%%
(* ===== verification/SchemaFacts.v ===== *)
(** * The tree stays well-formed

    A type discipline for the nodes of SchemaActions.v: each node lies where its
    own fields say. *)

From S2P Require Import Prelude JsString Http SchemaActions.

Section Typing.
Context `{FindByNameLaw}.
Implicit Types (catalogs : list Catalog) (c s : string).

(** A table under the schema [s] of the catalog [c]. *)
Definition table_in c s (t : Table) : Prop := t_catalog t = c /\ t_schema t = s.

(** The children of a schema: not fetched, and then the request is that of the
    schema, or tables of the schema. *)
Definition children_in c s (children : SchemaChildren) : Prop :=
  match children with
  | Deferred url => url = tablesUrl c s
  | Tables tables => Forall (table_in c s) tables
  end.

Definition schema_in c (x : Schema) : Prop :=
  s_catalog x = c /\ s_fqn x = "schematree-schema." ++ c ++ "." ++ s_name x /\
  children_in c (s_name x) (s_children x).

Definition catalog_typed (x : Catalog) : Prop :=
  c_fqn x = "schematree-catalog." ++ c_name x /\ Forall (schema_in (c_name x)) (c_children x).

Definition tree_typed catalogs : Prop := NoDup (c_name <$> catalogs) /\ Forall catalog_typed catalogs.

(** What the server answers when it is asked for the tables of a schema. *)
Definition answer_typed (item : Item) (answer : Answer) : Prop :=
  match i_type item, answer with
  | SCHEMA, TableEntries data =>
      Forall (fun e => connectorId e = i_catalog item /\ e_schema e = i_name item) data
  | _, _ => True
  end.

(** A refresh whose promise is rejected leaves the tree. *)
Definition refreshItem catalogs (refresh : Item * Answer) : list Catalog :=
  match fetchChildren catalogs refresh.1 refresh.2 with Ok catalogs' => catalogs' | Throw _ => catalogs end.

Lemma newSchema_in c s : schema_in c (newSchema c s).
Proof. by repeat split. Qed.

Lemma loadTables_in c s data :
  Forall (fun e => connectorId e = c /\ e_schema e = s) data -> Forall (table_in c s) (loadTables data).
Proof. intros Hd. apply Forall_fmap. by eapply Forall_impl; [exact Hd|]. Qed.

(** A change of one catalog that keeps its name. *)
Lemma alter_typed (g : Catalog -> Catalog) i catalogs :
  (forall x, c_name (g x) = c_name x) ->
  (forall x, catalogs !! i = Some x -> catalog_typed x -> catalog_typed (g x)) ->
  tree_typed catalogs -> tree_typed (alter g i catalogs).
Proof.
  intros Hn Hg [Hnd Hf]. split; [by rw fmap_alter_same|].
  destruct (catalogs !! i) as [x|] eqn:Hi.
  - apply (Forall_alter_at _ _ _ _ _ x Hi) with (3 := Hf); [|done]. apply Hg; [done|]. by eapply Forall_lookup_1.
  - rw (list_alter_ext g id catalogs catalogs) //; [by intros x; rw Hi|]. by rw list_alter_id.
Qed.

Lemma refreshItem_typed catalogs item answer :
  answer_typed item answer -> tree_typed catalogs -> tree_typed (refreshItem catalogs (item, answer)).
Proof.
  unfold answer_typed, refreshItem, fetchChildren. cbn. intros Ha Ht.
  destruct (i_type item), answer as [schemas|data]; try done.
  - unfold childrenOfCatalog. destruct (find_pos _ _) as [i|]; [|done]. apply alter_typed; [done| |done].
    intros x _ [Hq _]. split; [done|]. cbn. apply Forall_fmap, Forall_forall. intros s _. apply newSchema_in.
  - unfold childrenOfSchema. destruct (find_pos (c_name <$> catalogs) _) as [i|] eqn:Hp; [|done].
    apply find_pos_some in Hp. apply alter_typed; [by intros x; destruct (find_pos _ _)| |done].
    intros x Hx [Hq Hs]. rw list_lookup_fmap Hx in Hp. cbn in Hp. injection Hp as Hc.
    destruct (find_pos _ _) as [j|] eqn:Hj; [|done]. apply find_pos_some in Hj. split; [done|]. cbn.
    rw list_lookup_fmap in Hj. destruct (c_children x !! j) as [y|] eqn:Hy; [|done]. cbn in Hj. injection Hj as Hn.
    apply (Forall_alter_at (schema_in (c_name x)) _ _ _ _ y Hy) with (3 := Hs); [|done].
    destruct (Forall_lookup_1 _ _ _ _ Hs Hy) as (H1 & H2 & _). split; [done|split; [done|]]. cbn.
    rw Hc Hn. by apply loadTables_in.
Qed.
End Typing.

(** C6.  The tree is well-formed at all times: whatever list the server gives
    first and whatever nodes are refreshed afterwards, in any order, every
    catalog name occurs once, every schema lies under the catalog it names, with
    the names of both in its key, and what is under a schema is either the
    request for the tables of this schema or tables whose own catalog and schema
    are the ones they are shown under.  Provided the server answers a request
    for the tables of a schema with tables of that schema: the code files an
    answer under the node it was asked for and does not compare the names. *)
Theorem tree_well_formed `{FindByNameLaw} data (refreshes : list (Item * Answer)) :
  Forall (fun r => answer_typed r.1 r.2) refreshes ->
  tree_typed (fold_left refreshItem refreshes (fetchSchemas data)).
Proof.
  intros Hr. assert (Ht : tree_typed (fetchSchemas data)).
  { destruct (fetchSchemas_ok data) as (Hnd & _ & Hf). split; [done|]. eapply Forall_impl; [exact Hf|].
    intros x (Hq & [_ Hs] & _). split; [done|]. eapply Forall_impl; [exact Hs|]. intros s ->. apply newSchema_in. }
  generalize dependent (fetchSchemas data). induction Hr as [|[item answer] rs Ha _ IH]; intros t Ht; [done|].
  apply IH. by apply refreshItem_typed.
Qed.

Import FindRef.

Lemma tree_well_formed_witness :
  tree_typed (fold_left refreshItem
    [({| i_type := SCHEMA; i_name := "web"; i_catalog := "hive" |},
      TableEntries [{| connectorId := "hive"; e_schema := "web"; e_table := "t"; e_fqn := "hive.web.t" |}]);
     ({| i_type := SCHEMA; i_name := "web"; i_catalog := "gone" |}, TableEntries [])]
    (fetchSchemas [("hive", ["web"; "tmp"])])).
Proof. apply tree_well_formed. by repeat constructor. Defined.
%%
Transcribe the lines above between the line holding "match fetchChildren catalogs" and the line holding "- unfold childrenOfCatalog.", inclusive, exactly as they stand and with nothing added.

  match fetchChildren catalogs refresh.1 refresh.2 with Ok catalogs' => catalogs' | Throw _ => catalogs end.

Lemma newSchema_in c s : schema_in c (newSchema c s).
Proof. by repeat split. Qed.

Lemma loadTables_in c s data :
  Forall (fun e => connectorId e = c /\ e_schema e = s) data -> Forall (table_in c s) (loadTables data).
Proof. intros Hd. apply Forall_fmap. by eapply Forall_impl; [exact Hd|]. Qed.

(** A change of one catalog that keeps its name. *)
Lemma alter_typed (g : Catalog -> Catalog) i catalogs :
  (forall x, c_name (g x) = c_name x) ->
  (forall x, catalogs !! i = Some x -> catalog_typed x -> catalog_typed (g x)) ->
  tree_typed catalogs -> tree_typed (alter g i catalogs).
Proof.
  intros Hn Hg [Hnd Hf]. split; [by rw fmap_alter_same|].
  destruct (catalogs !! i) as [x|] eqn:Hi.
  - apply (Forall_alter_at _ _ _ _ _ x Hi) with (3 := Hf); [|done]. apply Hg; [done|]. by eapply Forall_lookup_1.
  - rw (list_alter_ext g id catalogs catalogs) //; [by intros x; rw Hi|]. by rw list_alter_id.
Qed.

Lemma refreshItem_typed catalogs item answer :
  answer_typed item answer -> tree_typed catalogs -> tree_typed (refreshItem catalogs (item, answer)).
Proof.
  unfold answer_typed, refreshItem, fetchChildren. cbn. intros Ha Ht.
  destruct (i_type item), answer as [schemas|data]; try done.
  - unfold childrenOfCatalog. destruct (find_pos _ _) as [i|]; [|done]. apply alter_typed; [done| |done].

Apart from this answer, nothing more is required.